As more and more carbon dioxide enters the atmosphere, the ocean is acidifying too quickly for sharks to keep up. For at least one species, the cost could be the vital sense of smell. Without its ability to detect odors, the smooth dogfish could be left high and dry. And chances are that this isn’t the only marine life that will see this effect.
 
The finding, in a study published last month in the journal Global Change Biology, continues lead author Danielle Dixson’s work in clownfish. "We found that the acidification of their water disrupted the fish’s ability to perceive different chemical cues, or their sense of smell," said Dixson, an assistant professor in the School of Biology at the Georgia Institute of Technology in Atlanta. "But we wanted to test other organisms, especially ones that, like sharks, rely so much on their sense of smell.
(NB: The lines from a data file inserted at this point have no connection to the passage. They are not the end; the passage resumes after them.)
(** An entry that is taken out of the heap is the one held. *)
Lemma sound_pop h t i e :
  heap h !! i = Some e → sound None h t → sound (Some e) (mkHeap (delete i (heap h)) (timers h) (next_id h)) t.
Proof.
  intros Hi H. destruct H. pose proof (delete_Permutation _ _ _ Hi) as Hp.
  assert (Hsub : ∀ e', e' ∈ delete i (heap h) → e' ∈ heap h) by (intros e' He'; rewrite Hp; by apply elem_of_cons; right).
  assert (Hu : NoDup (te_id e :: (te_id <$> delete i (heap h)))).
  { unfold ids in *. rewrite Hp in sound_unique0. exact sound_unique0. }
  apply NoDup_cons in Hu as [Hni Hu]. assert (He : e ∈ heap h) by (by eapply list_elem_of_lookup_2).
  split; cbn; eauto.
  - intros e' [= <-]. eauto.
  - intros e' d [= <-] Hf. specialize (sound_later0 e d He Hf). lia.
Qed.

Lemma sound_drop e h t : sound (Some e) h t → sound None h t.
Proof. intros []. by split. Qed.

(** The entry comes back, later than before. *)
Lemma sound_push e e' h t :
  sound (Some e) h t → te_id e' = te_id e → deadline e < deadline e' → sound None (push_heap e' h) t.
Proof.
  intros [] Hid Hd. destruct (sound_held0 e eq_refl) as [Hlt Hni]. split; cbn; try done.
  - intros x [Hx|Hx%list_elem_of_singleton]%elem_of_app; [eauto|subst x; lia].
  - unfold ids. cbn. rewrite fmap_app. apply NoDup_app. split; [done|]. split; [|apply NoDup_singleton].
    intros i Hi ->%list_elem_of_singleton. apply Hni. by rewrite <- Hid.
  - intros x d [Hx|Hx%list_elem_of_singleton]%elem_of_app Hf; [eauto|]. subst x. rewrite Hid in Hf.
    specialize (sound_held_later0 e d eq_refl Hf). lia.
Qed.

(** The held entry is fired: it was live, so it was not cancelled, and what was
    fired of it before was due before. *)
Lemma sound_fire e h t :
  sound (Some e) h t → te_id e ∈ timers h → (∀ due, Fired (te_id e) due ∈ t → due < deadline e) →
  sound (Some e) h (t ++ [Fired (te_id e) (deadline e)]).
Proof.
  intros [] Hl Hlate.
  assert (Hin : ∀ i d, i ≠ te_id e → Fired i d ∈ t ++ [Fired (te_id e) (deadline e)] → Fired i d ∈ t)
    by (intros i d Hy [?|Hyx%list_elem_of_singleton]%elem_of_app; [done|congruence]).
  assert (Hrev : ∀ i, Revoked i ∈ t ++ [Fired (te_id e) (deadline e)] → Revoked i ∈ t)
    by (intros i [?|?%list_elem_of_singleton]%elem_of_app; done).
  destruct (sound_held0 e eq_refl) as [Hlt Hni]. split; try done.
  - rewrite starts_app. cbn. by rewrite Z.add_0_r.
  - eauto.
  - intros i d [Hf|[= -> ->]%list_elem_of_singleton]%elem_of_app; eauto.
  - intros x d Hx Hf%Hin; [eauto|]. intros Hid. apply Hni. rewrite <- Hid. by apply list_elem_of_fmap_2.
  - intros x d [= <-] [Hf|[= ->]%list_elem_of_singleton]%elem_of_app; [specialize (Hlate _ Hf)|]; lia.
  - intros t1 t2 i d [(-> & _ & _)|(t2' & -> & Ht)]%snoc_split; [apply not_elem_of_nil|].
    rewrite not_elem_of_app, list_elem_of_singleton. split; [eauto|]. intros [= -> _].
    destruct (sound_revoked0 (te_id e)) as [Hn _]; [|done].
    rewrite Ht. apply elem_of_app. right. by left.
  - intros t1 t2 t3 i d1 d2 Ht. rewrite app_comm_cons, app_assoc in Ht.
    apply snoc_split in Ht as [(_ & Ht & [= <- <-])|(t3' & -> & ->)].
    + apply Hlate. rewrite Ht. apply elem_of_app. right. by left.
    + eapply sound_increasing0. by rewrite <- app_assoc.
Qed.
They’re practically swimming noses."
 
In the experiment, the sharks were exposed to the smell of squid, a dogfish delicacy, in pools with different levels of carbon dioxide, which makes the water more acidic. At today’s levels, the sharks swam to the side of the pool that smelled like prey and attacked the odor-emitting objects as expected. At levels that we’re predicted to reach in 50 years, they swam to the correct side but attacked less aggressively. At carbon dioxide levels that the ocean is expected to reach by 2100, the sharks basically stopped being attracted to the squid odor.